= TASK TO CARRY OUT =
Once the records have been read, set every one down as it stands.

= Saved entries =

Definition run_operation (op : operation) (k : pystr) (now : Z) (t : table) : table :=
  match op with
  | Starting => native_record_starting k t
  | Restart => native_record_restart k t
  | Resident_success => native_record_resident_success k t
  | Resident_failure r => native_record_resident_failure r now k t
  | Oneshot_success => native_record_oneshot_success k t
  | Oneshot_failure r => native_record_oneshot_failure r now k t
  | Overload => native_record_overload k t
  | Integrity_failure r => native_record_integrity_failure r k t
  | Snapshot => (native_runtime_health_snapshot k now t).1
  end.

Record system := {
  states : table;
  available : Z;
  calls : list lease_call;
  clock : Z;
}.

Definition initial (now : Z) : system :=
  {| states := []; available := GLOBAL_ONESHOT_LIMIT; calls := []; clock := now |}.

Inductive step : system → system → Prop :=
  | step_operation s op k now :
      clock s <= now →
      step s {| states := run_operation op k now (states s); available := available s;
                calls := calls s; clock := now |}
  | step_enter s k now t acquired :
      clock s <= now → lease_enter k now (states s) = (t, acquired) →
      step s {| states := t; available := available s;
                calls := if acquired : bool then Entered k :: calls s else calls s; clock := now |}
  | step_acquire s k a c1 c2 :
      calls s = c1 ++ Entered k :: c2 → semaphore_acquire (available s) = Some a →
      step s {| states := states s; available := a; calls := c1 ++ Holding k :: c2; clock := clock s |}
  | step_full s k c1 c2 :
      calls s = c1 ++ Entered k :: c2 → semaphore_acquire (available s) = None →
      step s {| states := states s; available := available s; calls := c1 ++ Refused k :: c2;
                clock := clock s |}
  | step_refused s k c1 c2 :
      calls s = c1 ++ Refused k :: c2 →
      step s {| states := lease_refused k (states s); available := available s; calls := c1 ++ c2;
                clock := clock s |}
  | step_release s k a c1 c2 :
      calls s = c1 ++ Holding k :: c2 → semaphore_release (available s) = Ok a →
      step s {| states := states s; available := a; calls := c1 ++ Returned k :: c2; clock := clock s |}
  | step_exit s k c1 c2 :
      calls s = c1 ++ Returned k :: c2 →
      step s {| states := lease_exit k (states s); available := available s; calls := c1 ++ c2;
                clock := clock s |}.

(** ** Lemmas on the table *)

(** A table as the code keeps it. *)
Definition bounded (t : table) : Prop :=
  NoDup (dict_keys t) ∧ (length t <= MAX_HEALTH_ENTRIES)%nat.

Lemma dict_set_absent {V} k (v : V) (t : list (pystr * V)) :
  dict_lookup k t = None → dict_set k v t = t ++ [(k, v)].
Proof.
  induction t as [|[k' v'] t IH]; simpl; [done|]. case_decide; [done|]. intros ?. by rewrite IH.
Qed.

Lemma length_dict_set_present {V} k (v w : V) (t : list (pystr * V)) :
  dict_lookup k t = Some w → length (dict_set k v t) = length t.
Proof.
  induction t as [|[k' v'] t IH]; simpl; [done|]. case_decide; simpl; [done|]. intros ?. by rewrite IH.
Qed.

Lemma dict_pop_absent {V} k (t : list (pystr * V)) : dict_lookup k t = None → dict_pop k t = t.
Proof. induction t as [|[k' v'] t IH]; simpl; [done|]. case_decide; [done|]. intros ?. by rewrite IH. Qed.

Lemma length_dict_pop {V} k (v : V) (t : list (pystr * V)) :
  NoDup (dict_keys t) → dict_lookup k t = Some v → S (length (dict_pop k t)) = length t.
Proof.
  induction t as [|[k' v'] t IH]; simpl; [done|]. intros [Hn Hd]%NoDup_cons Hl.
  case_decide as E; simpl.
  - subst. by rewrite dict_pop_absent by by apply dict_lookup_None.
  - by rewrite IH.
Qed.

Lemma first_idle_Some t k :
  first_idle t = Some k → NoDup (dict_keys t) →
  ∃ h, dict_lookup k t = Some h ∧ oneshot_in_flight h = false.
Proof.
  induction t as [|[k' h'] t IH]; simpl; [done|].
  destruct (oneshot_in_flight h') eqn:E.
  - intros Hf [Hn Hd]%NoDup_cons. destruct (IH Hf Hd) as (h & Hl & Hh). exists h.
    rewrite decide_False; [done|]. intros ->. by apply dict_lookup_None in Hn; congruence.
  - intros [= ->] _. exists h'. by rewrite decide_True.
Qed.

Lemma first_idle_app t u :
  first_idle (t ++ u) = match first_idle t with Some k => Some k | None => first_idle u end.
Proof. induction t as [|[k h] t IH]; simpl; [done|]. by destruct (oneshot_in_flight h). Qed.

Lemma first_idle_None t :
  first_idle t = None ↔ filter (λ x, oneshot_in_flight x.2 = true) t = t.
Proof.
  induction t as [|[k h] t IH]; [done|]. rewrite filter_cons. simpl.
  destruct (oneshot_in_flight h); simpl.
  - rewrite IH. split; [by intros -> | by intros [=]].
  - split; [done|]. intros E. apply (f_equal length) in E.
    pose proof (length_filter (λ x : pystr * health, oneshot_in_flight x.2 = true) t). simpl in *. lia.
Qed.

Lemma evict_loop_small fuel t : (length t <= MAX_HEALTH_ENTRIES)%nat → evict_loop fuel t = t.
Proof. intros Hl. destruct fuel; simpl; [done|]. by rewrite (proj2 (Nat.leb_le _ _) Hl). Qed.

= EXERCISE OUTPUT =
Definition run_operation (op : operation) (k : pystr) (now : Z) (t : table) : table :=
  match op with
  | Starting => native_record_starting k t
  | Restart => native_record_restart k t
  | Resident_success => native_record_resident_success k t
  | Resident_failure r => native_record_resident_failure r now k t
  | Oneshot_success => native_record_oneshot_success k t
  | Oneshot_failure r => native_record_oneshot_failure r now k t
  | Overload => native_record_overload k t
  | Integrity_failure r => native_record_integrity_failure r k t
  | Snapshot => (native_runtime_health_snapshot k now t).1
  end.

Record system := {
  states : table;
  available : Z;
  calls : list lease_call;
  clock : Z;
}.

Definition initial (now : Z) : system :=
  {| states := []; available := GLOBAL_ONESHOT_LIMIT; calls := []; clock := now |}.

Inductive step : system → system → Prop :=
  | step_operation s op k now :
      clock s <= now →
      step s {| states := run_operation op k now (states s); available := available s;
                calls := calls s; clock := now |}
  | step_enter s k now t acquired :
      clock s <= now → lease_enter k now (states s) = (t, acquired) →
      step s {| states := t; available := available s;
                calls := if acquired : bool then Entered k :: calls s else calls s; clock := now |}
  | step_acquire s k a c1 c2 :
      calls s = c1 ++ Entered k :: c2 → semaphore_acquire (available s) = Some a →
      step s {| states := states s; available := a; calls := c1 ++ Holding k :: c2; clock := clock s |}
  | step_full s k c1 c2 :
      calls s = c1 ++ Entered k :: c2 → semaphore_acquire (available s) = None →
      step s {| states := states s; available := available s; calls := c1 ++ Refused k :: c2;
                clock := clock s |}
  | step_refused s k c1 c2 :
      calls s = c1 ++ Refused k :: c2 →
      step s {| states := lease_refused k (states s); available := available s; calls := c1 ++ c2;
                clock := clock s |}
  | step_release s k a c1 c2 :
      calls s = c1 ++ Holding k :: c2 → semaphore_release (available s) = Ok a →
      step s {| states := states s; available := a; calls := c1 ++ Returned k :: c2; clock := clock s |}
  | step_exit s k c1 c2 :
      calls s = c1 ++ Returned k :: c2 →
      step s {| states := lease_exit k (states s); available := available s; calls := c1 ++ c2;
                clock := clock s |}.

(** ** Lemmas on the table *)

(** A table as the code keeps it. *)
Definition bounded (t : table) : Prop :=
  NoDup (dict_keys t) ∧ (length t <= MAX_HEALTH_ENTRIES)%nat.

Lemma dict_set_absent {V} k (v : V) (t : list (pystr * V)) :
  dict_lookup k t = None → dict_set k v t = t ++ [(k, v)].
Proof.
  induction t as [|[k' v'] t IH]; simpl; [done|]. case_decide; [done|]. intros ?. by rewrite IH.
Qed.

Lemma length_dict_set_present {V} k (v w : V) (t : list (pystr * V)) :
  dict_lookup k t = Some w → length (dict_set k v t) = length t.
Proof.
  induction t as [|[k' v'] t IH]; simpl; [done|]. case_decide; simpl; [done|]. intros ?. by rewrite IH.
Qed.

Lemma dict_pop_absent {V} k (t : list (pystr * V)) : dict_lookup k t = None → dict_pop k t = t.
Proof. induction t as [|[k' v'] t IH]; simpl; [done|]. case_decide; [done|]. intros ?. by rewrite IH. Qed.

Lemma length_dict_pop {V} k (v : V) (t : list (pystr * V)) :
  NoDup (dict_keys t) → dict_lookup k t = Some v → S (length (dict_pop k t)) = length t.
Proof.
  induction t as [|[k' v'] t IH]; simpl; [done|]. intros [Hn Hd]%NoDup_cons Hl.
  case_decide as E; simpl.
  - subst. by rewrite dict_pop_absent by by apply dict_lookup_None.
  - by rewrite IH.
Qed.

Lemma first_idle_Some t k :
  first_idle t = Some k → NoDup (dict_keys t) →
  ∃ h, dict_lookup k t = Some h ∧ oneshot_in_flight h = false.
Proof.
  induction t as [|[k' h'] t IH]; simpl; [done|].
  destruct (oneshot_in_flight h') eqn:E.
  - intros Hf [Hn Hd]%NoDup_cons. destruct (IH Hf Hd) as (h & Hl & Hh). exists h.
    rewrite decide_False; [done|]. intros ->. by apply dict_lookup_None in Hn; congruence.
  - intros [= ->] _. exists h'. by rewrite decide_True.
Qed.

Lemma first_idle_app t u :
  first_idle (t ++ u) = match first_idle t with Some k => Some k | None => first_idle u end.
Proof. induction t as [|[k h] t IH]; simpl; [done|]. by destruct (oneshot_in_flight h). Qed.

Lemma first_idle_None t :
  first_idle t = None ↔ filter (λ x, oneshot_in_flight x.2 = true) t = t.
Proof.
  induction t as [|[k h] t IH]; [done|]. rewrite filter_cons. simpl.
  destruct (oneshot_in_flight h); simpl.
  - rewrite IH. split; [by intros -> | by intros [=]].
  - split; [done|]. intros E. apply (f_equal length) in E.
    pose proof (length_filter (λ x : pystr * health, oneshot_in_flight x.2 = true) t). simpl in *. lia.
Qed.

Lemma evict_loop_small fuel t : (length t <= MAX_HEALTH_ENTRIES)%nat → evict_loop fuel t = t.
Proof. intros Hl. destruct fuel; simpl; [done|]. by rewrite (proj2 (Nat.leb_le _ _) Hl). Qed.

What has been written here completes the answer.